Echocardiography in 3D mode showed severe prosthetic paravalvular mitral regurgitation (Figure 1, arrows). Three Amplatzer devices for percutaneous closure were implanted (Figure 2, asterisks), which reduced the regurgitation to a moderate grade (Figure 2, arrows). Two months later, the patient was readmitted for heart failure and hemolytic anemia. A new case of severe regurgitation had occurred due to an increase in the residual paravalvular leaks following percutaneous closure.
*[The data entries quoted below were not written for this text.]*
(** The words from index [inner] on; the result is the index of the inner
    command word, 0 for none, and the options seen. *)
Fixpoint wrapper_options (fuel : nat) (spec : wrapperOptSpec) (inner : nat)
    (args : list WordParts) (seen : seen_options) : option (nat * seen_options) :=
  match fuel, args with
  | O, _ => None
  | S _, [] => Some (0, seen)
  | S fuel, w :: rest =>
      match literalWordText w with
      | None => None
      | Some text =>
          if bool_decide (text = "--") then
            Some (match rest with [] => 0 | _ => S inner end, seen)
          else if (length text <? 2) || negb (has_prefix "-" text) then Some (inner, seen)
          else if has_prefix "--" text then
            let '(name, value, hasValue) := cut "=" (drop 2 text) in
            match table_get (ws_long spec) name with
            | None => None
            | Some opt =>
                if (wo_arity opt =? 0) && hasValue then None
                else if (wo_arity opt =? 1) && negb hasValue then
                  match rest with
                  | [] => None
                  | w :: rest =>
                      match literalWordText w with
                      | None => None
                      | Some value =>
                          wrapper_options fuel spec (S (S inner)) rest
                            (<[wo_letter opt := value]> seen)
                      end
                  end
                else wrapper_options fuel spec (S inner) rest (<[wo_letter opt := value]> seen)
            end
          else
            match wrapper_letters spec (drop 1 text) (S inner) rest seen with
            | None => None
            | Some (inner, rest, seen) => wrapper_options fuel spec inner rest seen
            end
      end
  end.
The patient's clinical status progressively deteriorated (pulmonary edema, low cardiac output, anuria), and emergency surgery was decided to remove the percutaneous devices (Figure 3, arrows) and replace the mitral prosthesis. Although the immediate postoperative period was uneventful (normal function of the prosthesis on transesophageal echocardiography), the patient died on the eighth day due to acute intestinal ischemia.

Figure 1.

Figure 2.

Figure 3.

The treatment of choice for paravalvular leak of a cardiac valve prosthesis is surgical replacement of the prosthesis. Percutaneous closure is not free from associated morbidity and mortality, and the results are often suboptimal. Thus, this option should only be contemplated in patients with a prohibitive surgical risk, as determined by joint assessment on the part of surgeons and cardiologists.